◆ Problem requirements
In the entries that follow, the lines from the one with "si_faults : faults p = 0%nat;" through the one with "Definition flags (n" are the ones to write out, exactly and with both ends included. Nothing else should appear.
======== Records shown
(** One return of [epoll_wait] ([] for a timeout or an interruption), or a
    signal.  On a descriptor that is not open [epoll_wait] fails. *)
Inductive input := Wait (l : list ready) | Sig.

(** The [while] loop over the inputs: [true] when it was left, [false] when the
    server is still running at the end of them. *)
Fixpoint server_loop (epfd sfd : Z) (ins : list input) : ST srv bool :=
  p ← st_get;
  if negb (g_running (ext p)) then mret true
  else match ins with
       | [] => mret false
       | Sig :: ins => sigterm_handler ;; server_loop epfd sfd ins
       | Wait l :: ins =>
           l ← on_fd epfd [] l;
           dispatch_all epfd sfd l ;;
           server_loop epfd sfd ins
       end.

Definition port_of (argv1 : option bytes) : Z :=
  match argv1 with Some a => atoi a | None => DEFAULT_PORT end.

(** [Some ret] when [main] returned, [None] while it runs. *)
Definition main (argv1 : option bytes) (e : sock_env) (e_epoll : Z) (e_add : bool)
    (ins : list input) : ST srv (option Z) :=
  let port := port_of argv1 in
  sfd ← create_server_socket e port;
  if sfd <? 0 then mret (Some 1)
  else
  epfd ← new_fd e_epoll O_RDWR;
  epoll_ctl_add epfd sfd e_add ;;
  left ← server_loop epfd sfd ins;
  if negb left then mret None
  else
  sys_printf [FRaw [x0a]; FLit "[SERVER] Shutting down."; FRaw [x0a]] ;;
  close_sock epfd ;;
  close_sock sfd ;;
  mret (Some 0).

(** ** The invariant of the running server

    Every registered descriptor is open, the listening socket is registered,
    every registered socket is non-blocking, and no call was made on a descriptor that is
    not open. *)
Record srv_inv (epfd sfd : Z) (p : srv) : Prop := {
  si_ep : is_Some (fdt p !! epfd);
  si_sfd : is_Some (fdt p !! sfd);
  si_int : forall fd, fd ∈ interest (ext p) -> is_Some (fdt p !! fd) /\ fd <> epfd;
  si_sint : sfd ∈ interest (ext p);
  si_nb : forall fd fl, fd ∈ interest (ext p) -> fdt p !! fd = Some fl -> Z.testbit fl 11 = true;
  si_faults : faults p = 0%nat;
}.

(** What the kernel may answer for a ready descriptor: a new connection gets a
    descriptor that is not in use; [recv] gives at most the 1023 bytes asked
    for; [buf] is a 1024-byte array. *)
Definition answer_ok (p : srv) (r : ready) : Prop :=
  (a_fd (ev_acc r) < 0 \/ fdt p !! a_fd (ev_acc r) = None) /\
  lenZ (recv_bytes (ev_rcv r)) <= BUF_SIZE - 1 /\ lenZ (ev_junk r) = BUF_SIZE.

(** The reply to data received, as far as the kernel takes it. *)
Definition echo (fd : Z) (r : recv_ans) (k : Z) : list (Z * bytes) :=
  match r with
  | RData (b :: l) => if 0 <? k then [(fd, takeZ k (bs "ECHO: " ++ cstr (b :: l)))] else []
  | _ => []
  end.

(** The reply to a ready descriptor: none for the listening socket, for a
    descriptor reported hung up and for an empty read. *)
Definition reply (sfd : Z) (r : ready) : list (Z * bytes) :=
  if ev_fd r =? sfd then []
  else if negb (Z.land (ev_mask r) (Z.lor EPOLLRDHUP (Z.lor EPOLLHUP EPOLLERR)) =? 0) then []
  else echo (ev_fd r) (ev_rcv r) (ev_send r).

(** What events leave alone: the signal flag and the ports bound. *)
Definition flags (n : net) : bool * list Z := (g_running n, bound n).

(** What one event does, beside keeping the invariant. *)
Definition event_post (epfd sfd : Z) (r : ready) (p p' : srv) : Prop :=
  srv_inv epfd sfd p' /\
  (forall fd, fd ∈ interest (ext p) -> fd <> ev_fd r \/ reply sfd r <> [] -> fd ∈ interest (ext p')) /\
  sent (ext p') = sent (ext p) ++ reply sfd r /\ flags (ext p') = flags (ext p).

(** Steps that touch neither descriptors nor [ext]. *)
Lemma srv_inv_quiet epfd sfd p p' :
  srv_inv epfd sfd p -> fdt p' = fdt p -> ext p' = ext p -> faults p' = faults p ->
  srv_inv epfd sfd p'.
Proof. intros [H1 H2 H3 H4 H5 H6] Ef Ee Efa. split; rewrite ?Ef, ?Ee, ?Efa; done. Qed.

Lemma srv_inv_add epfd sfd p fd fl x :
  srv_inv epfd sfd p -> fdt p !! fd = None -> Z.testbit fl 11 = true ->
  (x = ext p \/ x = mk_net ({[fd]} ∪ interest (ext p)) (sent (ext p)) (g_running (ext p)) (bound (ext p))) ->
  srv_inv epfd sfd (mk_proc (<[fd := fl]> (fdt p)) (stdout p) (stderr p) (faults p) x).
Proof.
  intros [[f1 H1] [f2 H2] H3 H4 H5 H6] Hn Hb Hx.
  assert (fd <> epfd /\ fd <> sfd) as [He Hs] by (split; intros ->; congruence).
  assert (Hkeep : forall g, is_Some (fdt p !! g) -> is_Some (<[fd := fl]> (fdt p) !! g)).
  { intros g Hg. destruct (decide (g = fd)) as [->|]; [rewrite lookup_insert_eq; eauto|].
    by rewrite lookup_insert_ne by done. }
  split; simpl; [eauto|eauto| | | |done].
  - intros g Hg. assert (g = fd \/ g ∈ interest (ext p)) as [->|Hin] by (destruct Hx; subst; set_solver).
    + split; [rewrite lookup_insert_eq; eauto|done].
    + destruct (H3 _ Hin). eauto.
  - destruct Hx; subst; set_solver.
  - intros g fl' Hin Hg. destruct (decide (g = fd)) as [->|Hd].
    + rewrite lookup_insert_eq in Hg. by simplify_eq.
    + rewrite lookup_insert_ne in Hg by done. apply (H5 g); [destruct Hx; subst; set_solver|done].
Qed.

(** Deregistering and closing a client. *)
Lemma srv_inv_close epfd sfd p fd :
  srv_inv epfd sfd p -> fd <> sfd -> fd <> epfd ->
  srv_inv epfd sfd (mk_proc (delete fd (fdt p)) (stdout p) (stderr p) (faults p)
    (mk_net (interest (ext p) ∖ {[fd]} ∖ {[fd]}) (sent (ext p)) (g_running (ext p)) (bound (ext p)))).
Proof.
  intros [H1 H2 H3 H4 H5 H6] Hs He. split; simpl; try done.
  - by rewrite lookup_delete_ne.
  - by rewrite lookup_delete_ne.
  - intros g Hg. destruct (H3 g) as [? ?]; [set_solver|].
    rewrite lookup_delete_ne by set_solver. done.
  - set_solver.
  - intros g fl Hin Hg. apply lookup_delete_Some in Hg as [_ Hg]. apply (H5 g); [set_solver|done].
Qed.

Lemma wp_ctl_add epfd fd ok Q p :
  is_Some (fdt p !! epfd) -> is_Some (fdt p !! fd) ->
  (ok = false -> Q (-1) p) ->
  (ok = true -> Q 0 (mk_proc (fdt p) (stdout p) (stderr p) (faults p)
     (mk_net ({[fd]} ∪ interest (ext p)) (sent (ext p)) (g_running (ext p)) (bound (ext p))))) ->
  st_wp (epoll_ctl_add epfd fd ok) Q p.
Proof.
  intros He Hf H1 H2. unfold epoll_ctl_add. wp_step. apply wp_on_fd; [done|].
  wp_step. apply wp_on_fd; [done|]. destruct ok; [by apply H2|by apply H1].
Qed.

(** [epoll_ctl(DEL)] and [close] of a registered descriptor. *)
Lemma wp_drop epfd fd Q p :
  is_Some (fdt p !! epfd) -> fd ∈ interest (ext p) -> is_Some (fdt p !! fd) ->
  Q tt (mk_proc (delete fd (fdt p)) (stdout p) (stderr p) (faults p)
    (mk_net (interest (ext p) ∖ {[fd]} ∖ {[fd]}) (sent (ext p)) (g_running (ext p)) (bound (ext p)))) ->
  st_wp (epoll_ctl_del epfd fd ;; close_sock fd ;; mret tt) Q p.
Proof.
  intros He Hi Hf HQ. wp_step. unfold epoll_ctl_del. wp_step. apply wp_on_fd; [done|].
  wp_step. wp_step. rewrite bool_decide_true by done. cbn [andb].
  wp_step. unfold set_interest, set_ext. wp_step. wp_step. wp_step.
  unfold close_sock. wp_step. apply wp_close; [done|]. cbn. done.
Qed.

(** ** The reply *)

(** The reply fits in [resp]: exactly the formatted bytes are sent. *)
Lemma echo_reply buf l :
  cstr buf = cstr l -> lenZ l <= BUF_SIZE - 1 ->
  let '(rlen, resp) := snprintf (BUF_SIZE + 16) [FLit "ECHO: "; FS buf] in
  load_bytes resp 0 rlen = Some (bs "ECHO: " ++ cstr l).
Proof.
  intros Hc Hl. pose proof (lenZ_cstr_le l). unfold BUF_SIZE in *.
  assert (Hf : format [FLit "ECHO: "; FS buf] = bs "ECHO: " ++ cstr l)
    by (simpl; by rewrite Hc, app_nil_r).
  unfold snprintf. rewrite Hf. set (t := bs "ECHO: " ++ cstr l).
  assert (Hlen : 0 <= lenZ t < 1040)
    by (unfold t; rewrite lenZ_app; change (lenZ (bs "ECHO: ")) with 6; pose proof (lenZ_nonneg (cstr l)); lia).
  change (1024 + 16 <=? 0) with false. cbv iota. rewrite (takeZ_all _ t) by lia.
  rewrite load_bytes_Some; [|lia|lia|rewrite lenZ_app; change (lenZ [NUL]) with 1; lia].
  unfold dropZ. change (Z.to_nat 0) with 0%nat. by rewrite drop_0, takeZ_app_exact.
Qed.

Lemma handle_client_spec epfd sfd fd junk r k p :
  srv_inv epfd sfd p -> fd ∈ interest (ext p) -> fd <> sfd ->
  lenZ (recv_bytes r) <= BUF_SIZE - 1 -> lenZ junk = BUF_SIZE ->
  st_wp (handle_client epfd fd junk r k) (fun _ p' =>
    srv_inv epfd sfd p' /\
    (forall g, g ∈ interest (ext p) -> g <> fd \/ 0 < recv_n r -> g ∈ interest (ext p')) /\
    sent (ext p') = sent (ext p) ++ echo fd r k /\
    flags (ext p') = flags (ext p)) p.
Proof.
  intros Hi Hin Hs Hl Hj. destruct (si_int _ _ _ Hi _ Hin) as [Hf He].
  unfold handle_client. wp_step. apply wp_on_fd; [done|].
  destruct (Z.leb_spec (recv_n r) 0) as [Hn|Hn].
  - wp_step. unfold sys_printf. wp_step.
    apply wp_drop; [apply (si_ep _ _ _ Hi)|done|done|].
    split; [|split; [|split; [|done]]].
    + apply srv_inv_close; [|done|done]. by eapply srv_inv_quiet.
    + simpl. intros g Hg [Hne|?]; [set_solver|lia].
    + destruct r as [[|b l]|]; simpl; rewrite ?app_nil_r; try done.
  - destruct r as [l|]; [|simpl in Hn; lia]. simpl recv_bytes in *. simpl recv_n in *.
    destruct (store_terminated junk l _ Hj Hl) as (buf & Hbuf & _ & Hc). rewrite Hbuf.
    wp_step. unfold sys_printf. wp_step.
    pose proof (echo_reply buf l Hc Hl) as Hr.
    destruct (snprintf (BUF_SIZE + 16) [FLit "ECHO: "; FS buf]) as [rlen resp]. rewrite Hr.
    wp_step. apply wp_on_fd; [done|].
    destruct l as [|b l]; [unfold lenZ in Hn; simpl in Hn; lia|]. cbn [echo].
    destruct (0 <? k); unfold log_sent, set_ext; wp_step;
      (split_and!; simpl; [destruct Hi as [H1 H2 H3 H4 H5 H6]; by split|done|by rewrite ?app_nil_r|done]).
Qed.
================
======== Records shown
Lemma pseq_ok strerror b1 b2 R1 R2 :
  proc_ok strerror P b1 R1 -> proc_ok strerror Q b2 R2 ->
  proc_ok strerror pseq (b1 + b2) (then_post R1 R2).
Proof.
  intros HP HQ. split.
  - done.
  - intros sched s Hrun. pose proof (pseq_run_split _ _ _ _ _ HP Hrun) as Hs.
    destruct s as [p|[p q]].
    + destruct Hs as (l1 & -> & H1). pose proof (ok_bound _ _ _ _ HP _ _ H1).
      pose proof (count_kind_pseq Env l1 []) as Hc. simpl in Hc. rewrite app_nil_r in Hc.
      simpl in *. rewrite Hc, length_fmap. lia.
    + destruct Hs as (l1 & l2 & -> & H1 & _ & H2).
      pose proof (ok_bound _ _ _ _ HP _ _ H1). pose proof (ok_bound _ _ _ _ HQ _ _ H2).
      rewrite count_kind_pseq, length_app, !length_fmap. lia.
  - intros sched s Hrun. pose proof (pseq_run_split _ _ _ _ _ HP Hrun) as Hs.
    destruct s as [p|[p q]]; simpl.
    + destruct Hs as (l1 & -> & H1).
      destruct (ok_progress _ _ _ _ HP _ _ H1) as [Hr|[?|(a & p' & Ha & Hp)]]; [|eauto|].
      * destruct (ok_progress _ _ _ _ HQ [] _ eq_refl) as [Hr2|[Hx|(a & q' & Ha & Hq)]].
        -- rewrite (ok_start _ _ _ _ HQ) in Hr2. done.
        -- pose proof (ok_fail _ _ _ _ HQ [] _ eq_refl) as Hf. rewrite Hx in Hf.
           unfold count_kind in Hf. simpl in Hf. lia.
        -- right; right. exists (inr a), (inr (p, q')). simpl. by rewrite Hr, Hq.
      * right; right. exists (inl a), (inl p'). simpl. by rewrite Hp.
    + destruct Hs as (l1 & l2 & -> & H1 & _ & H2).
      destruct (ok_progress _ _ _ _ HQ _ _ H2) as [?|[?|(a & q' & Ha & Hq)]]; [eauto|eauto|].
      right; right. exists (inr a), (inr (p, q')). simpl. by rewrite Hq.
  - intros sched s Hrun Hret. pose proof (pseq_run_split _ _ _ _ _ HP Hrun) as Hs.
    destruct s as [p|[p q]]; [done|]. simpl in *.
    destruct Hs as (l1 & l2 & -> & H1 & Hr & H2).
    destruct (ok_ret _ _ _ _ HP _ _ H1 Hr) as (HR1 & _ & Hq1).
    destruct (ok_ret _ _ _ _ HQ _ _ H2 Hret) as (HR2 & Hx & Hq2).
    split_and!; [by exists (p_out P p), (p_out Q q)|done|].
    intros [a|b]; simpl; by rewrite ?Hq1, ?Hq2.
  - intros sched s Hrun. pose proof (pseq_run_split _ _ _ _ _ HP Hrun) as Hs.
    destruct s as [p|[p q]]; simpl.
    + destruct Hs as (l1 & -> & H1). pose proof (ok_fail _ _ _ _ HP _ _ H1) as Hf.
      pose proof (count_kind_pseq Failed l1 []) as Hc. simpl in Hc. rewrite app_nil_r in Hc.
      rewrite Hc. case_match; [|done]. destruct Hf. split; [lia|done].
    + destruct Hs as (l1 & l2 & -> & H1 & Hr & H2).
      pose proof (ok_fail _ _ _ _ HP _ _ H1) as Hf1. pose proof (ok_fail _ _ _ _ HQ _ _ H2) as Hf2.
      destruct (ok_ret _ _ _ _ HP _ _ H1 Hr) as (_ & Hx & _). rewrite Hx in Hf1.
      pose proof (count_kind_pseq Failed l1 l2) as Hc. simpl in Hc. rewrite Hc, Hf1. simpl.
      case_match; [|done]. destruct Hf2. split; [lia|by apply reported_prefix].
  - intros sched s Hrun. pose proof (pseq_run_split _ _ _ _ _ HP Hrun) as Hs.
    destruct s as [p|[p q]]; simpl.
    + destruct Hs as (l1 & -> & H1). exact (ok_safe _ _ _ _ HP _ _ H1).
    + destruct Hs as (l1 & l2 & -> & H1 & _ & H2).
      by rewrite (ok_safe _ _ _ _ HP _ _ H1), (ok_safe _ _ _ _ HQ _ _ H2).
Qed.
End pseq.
================
======== Records shown
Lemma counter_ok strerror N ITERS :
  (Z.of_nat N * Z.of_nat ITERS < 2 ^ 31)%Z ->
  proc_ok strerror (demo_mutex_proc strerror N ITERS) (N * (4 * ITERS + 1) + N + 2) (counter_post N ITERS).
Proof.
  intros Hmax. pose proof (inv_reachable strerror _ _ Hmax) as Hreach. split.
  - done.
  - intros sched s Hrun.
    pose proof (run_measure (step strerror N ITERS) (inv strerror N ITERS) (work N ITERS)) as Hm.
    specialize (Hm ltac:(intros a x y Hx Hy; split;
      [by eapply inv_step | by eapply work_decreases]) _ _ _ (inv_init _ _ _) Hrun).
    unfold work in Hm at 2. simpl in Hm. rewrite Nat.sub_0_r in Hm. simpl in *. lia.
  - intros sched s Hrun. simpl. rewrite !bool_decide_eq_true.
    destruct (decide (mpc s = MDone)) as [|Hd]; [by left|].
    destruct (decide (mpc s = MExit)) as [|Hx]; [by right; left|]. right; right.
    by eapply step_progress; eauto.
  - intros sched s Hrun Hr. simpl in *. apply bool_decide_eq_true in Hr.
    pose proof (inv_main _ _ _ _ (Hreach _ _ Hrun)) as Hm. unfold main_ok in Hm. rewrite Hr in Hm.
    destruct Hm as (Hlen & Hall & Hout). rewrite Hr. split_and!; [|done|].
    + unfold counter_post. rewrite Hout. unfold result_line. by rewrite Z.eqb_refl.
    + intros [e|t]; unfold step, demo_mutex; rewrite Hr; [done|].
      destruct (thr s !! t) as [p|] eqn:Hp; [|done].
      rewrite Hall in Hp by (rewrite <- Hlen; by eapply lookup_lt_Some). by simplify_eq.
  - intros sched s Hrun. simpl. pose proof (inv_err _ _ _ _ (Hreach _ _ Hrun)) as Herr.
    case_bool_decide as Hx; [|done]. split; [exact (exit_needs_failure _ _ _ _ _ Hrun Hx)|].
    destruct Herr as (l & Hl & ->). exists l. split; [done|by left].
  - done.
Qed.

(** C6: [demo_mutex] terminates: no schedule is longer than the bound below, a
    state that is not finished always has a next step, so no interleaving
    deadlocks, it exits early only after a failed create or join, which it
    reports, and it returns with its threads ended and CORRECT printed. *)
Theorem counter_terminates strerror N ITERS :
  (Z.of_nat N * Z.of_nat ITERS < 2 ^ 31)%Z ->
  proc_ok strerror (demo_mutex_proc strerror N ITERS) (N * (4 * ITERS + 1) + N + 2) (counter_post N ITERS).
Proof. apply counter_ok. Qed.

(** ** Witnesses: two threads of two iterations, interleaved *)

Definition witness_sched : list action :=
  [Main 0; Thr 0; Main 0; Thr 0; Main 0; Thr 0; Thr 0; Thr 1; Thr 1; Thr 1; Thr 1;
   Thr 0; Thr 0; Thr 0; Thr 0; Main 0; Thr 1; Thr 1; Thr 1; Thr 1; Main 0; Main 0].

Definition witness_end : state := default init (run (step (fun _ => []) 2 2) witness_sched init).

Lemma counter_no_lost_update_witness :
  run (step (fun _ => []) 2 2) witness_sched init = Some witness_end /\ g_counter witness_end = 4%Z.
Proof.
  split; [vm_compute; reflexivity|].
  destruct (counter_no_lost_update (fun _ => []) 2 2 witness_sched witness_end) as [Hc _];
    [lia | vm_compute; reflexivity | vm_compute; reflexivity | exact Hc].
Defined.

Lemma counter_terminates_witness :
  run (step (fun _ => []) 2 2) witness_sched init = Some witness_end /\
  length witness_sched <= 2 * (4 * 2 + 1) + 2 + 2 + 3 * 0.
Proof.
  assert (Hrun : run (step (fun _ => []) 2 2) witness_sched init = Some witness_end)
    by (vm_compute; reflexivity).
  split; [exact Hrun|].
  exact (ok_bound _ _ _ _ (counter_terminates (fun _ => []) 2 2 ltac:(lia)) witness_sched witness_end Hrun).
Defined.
================
◆ Task answer
  si_faults : faults p = 0%nat;
}.

(** What the kernel may answer for a ready descriptor: a new connection gets a
    descriptor that is not in use; [recv] gives at most the 1023 bytes asked
    for; [buf] is a 1024-byte array. *)
Definition answer_ok (p : srv) (r : ready) : Prop :=
  (a_fd (ev_acc r) < 0 \/ fdt p !! a_fd (ev_acc r) = None) /\
  lenZ (recv_bytes (ev_rcv r)) <= BUF_SIZE - 1 /\ lenZ (ev_junk r) = BUF_SIZE.

(** The reply to data received, as far as the kernel takes it. *)
Definition echo (fd : Z) (r : recv_ans) (k : Z) : list (Z * bytes) :=
  match r with
  | RData (b :: l) => if 0 <? k then [(fd, takeZ k (bs "ECHO: " ++ cstr (b :: l)))] else []
  | _ => []
  end.

(** The reply to a ready descriptor: none for the listening socket, for a
    descriptor reported hung up and for an empty read. *)
Definition reply (sfd : Z) (r : ready) : list (Z * bytes) :=
  if ev_fd r =? sfd then []
  else if negb (Z.land (ev_mask r) (Z.lor EPOLLRDHUP (Z.lor EPOLLHUP EPOLLERR)) =? 0) then []
  else echo (ev_fd r) (ev_rcv r) (ev_send r).

(** What events leave alone: the signal flag and the ports bound. *)
Definition flags (n : net) : bool * list Z := (g_running n, bound n).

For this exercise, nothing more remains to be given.